Que vont devenir les propositions d'Emmanuel Macron — Assurance chômage

Claudine Rigal
Décembre 16, 2017

Les démissionnaires - s'entend: désormais, tous les démissionnaires et non plus seulement les cas spécifiques déjà indemnisés actuellement - ainsi que les indépendants allaient être couverts par l'assurance chômage.

Mieux vaut tard que jamais...

Le ministère du Travail, qui a donné mercredi le coup d'envoi à la réforme de l'assurance chômage, a lancé un avertissement au patronat pour qu'il accepte de mettre en place un système de "bonus malus" sous peine de l'imposer lui-même. "Si tous bénéficient du chômage, cela couterait plusieurs milliards d'euros". À savoir, apporter de nouvelles garanties aux travailleurs, après avoir assoupli le Code du travail. "Si les partenaires sociaux prennent le sujet dans la négociation pour l'enterrer, on va le déterrer".

L'idée d'imposer un bonus-malus sur les contrats précaires - hypothèse à laquelle le Medef est farouchement opposé - avait été évoquée durant la campagne électorale avec l'idée de faire changer les comportements de certaines entreprises.

Les partenaires sociaux vont donc devoir plancher sur un mécanisme susceptible de corriger ces comportements. Le gouvernement "demande aux partenaires sociaux, d'ici la fin du mois de janvier, de lui faire des propositions" sur ce nouveau droit. En cas d'échec des négociations paritaires, le gouvernement agirait: un dispositif est "prêt" affirme-t-on au ministère du Travail. Du côté des syndicats, le représentant de FO Michel Beaugas craint déjà un "premier renoncement" aux promesses. "À partir du 1 janvier 2018, l'assurance chômage sera financée à la fois directement par des cotisations patronales et indirectement par de la CSG".

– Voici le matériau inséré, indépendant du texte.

(** The words written out with the constants folded in are those of the schedule. *)
Lemma d64_word3_spec s i w :
  words_ok s → (16 <= i < 32)%nat → ring computed (FIPS.schedule (d64_block3 s) 64) i w →
  d64_word3 i w = at_ (FIPS.schedule (d64_block3 s) 64) i.
Proof.
  intros Hs Hi [_ Hr]. destruct (d64_block3_words s Hs) as (_ & E8 & E0 & E15).
  pose proof (λ H, schedule_rec (d64_block3 s) i (conj (proj1 Hi) H)) as Erec.
  specialize (Erec ltac:(lia)). cbv zeta in Erec. rewrite Erec. clear Erec.
  revert Hr E8 E0 E15. generalize (FIPS.schedule (d64_block3 s) 64). intros W Hr E8 E0 E15.
  assert (∀ j k, (j mod 16 = k)%nat → computed j → (j < i <= j + 16)%nat → at_ W j = at_ w k) as Hw
    by (intros j k <- ? ?; symmetry; by apply Hr).
  destruct sigma_constants as (C1 & C2 & C3 & C4 & C5).
  assert (i = 16 ∨ i = 17 ∨ i = 18 ∨ i = 19 ∨ i = 20 ∨ i = 21 ∨ i = 22 ∨ i = 23 ∨ i = 24 ∨ i = 25 ∨ i = 26 ∨ i = 27 ∨
    i = 28 ∨ i = 29 ∨ i = 30 ∨ i = 31)%nat as Hcase by lia.
  clear Hr. repeat destruct Hcase as [->|Hcase]; try subst i; cbn [Nat.sub d64_word3];
    repeat match goal with |- context [at_ W ?j] =>
      first [rewrite E8 | rewrite E15 | rewrite (E0 j) by lia
            | let k := eval cbv in (j mod 16)%nat in rewrite (Hw j k) by (reflexivity || (unfold computed; lia))] end;
    rewrite ?C1, ?C2, ?C3, ?C4, ?C5; clear; wrapped_sum.
Qed.

Lemma d64_step3_word s i r w :
  let W := FIPS.schedule (d64_block3 s) 64 in
  words_ok s → (i < 64)%nat → ring computed W (Nat.max 8 (Nat.min i 62)) w →
  ∃ w', d64_step3 i (r, w) = (round_call i (add32 (at_ round_constants i) (at_ W i)) r, w') ∧
        ring computed W (Nat.max 8 (Nat.min (S i) 62)) w'.
Proof.
  intros W Hs Hi Hring. pose proof Hring as [Hw Hr]. pose proof (d64_block3_words s Hs) as (_ & E8 & E0 & E15).
  unfold d64_step3. destruct (Nat.ltb_spec i 8).
  { exists w. rewrite Nat.max_l in Hring, Hr by lia. rewrite Nat.max_l by lia. split; [|done]. do 3 f_equal.
    rewrite <- (Hr i) by (unfold computed; lia). by rewrite Nat.mod_small by lia. }
  destruct (Nat.ltb_spec i 16).
  { exists w. rewrite Nat.max_r, Nat.min_l in Hring by lia. rewrite Nat.max_r, Nat.min_l by lia.
    split; [|apply ring_skip; [unfold computed; lia|done]]. do 2 f_equal. subst W.
    revert E8 E0 E15. generalize (FIPS.schedule (d64_block3 s) 64). intros W E8 E0 E15.
    assert (i = 8 ∨ i = 15 ∨ (9 <= i < 15))%nat as [->|[->|H9]] by lia; [by rewrite E8|by rewrite E15|].
    rewrite E0 by done. assert (i = 9 ∨ i = 10 ∨ i = 11 ∨ i = 12 ∨ i = 13 ∨ i = 14)%nat as Hc by lia.
    by repeat destruct Hc as [->|Hc]; try subst i. }
  rewrite Nat.max_r in Hring by lia.
  assert ((if (i <? 32)%nat then <[(i mod 16)%nat := d64_word3 i w]> w else schedule_call [] i w) =
    <[(i mod 16)%nat := at_ W i]> w) as ->.
  { destruct (Nat.ltb_spec i 32).
    - rewrite (d64_word3_spec s); [done..|lia|]. by rewrite Nat.min_l in Hring by lia.
    - apply schedule_call_word; [lia|done|]. intros k Hk. apply (ring_reads computed); [done|lia|done|unfold computed; lia]. }
  rewrite at_mod_insert by done. eexists. split; [reflexivity|]. rewrite Nat.max_r by lia. destruct (Nat.ltb_spec i 62).
  - rewrite (Nat.min_l i) in Hring by lia. rewrite (Nat.min_l (S i)) by lia. by apply ring_push.
  - rewrite (Nat.min_r i) in Hring by lia. by rewrite (Nat.min_r (S i)) by lia.
Qed.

En théorie, le gouvernement souhaite que les salariés puissent bénéficier du droit au chômage, même après une démission. Car "les indépendants financent déjà une partie du système", via la hausse de la CSG. En outre, la couverture ne concernera pas tous les indépendants: les partenaires sociaux devront définir les catégories d'indépendants concernées et le niveau de la couverture. Un petit contretemps imputable à la complexité de l'exercice: l'exécutif ambitionne d'accorder un droit à indemnisation aux indépendants, de l'élargir à un plus grand nombre de salariés démissionnaires, etc. Autant de thématiques ardues à traduire en mesures, sur le plan technique mais aussi sur le plan politique, car elles inspirent de fortes réticences au patronat et aux syndicats. Ils devront définir l'événement qui déclenchera le droit à indemnisation pour éviter les effets d'aubaine. "Le montant des indemnités en cas de démission pourrait être plafonné", poursuit le journaliste. "En plus, il faudra avoir un vrai projet professionnel".

"Est-ce que ce sera complètement de la concertation ou un mix de concertation et de négociation?" Satisfaites du travail mené par Pôle emploi en matière de contrôle et d'accompagnement des chômeurs, les équipes du ministère planchent davantage sur les sanctions infligées aux demandeurs d'emploi qui ne cherchent pas un emploi ou refusent des offres raisonnables.

La réforme de l'assurance-chômage a été lancée mercredi 13 décembre lors d'une réunion entre le cabinet de la ministre du travail, Muriel Pénicaud, et les partenaires sociaux. L'Elysée est jusqu'ici resté plus vague, assurant vouloir garder "un système qui indemnise bien". Gestion tripartite avec l'État, pleine étatisation du système: "toutes les options sont sur la table", explique-t-on au ministère.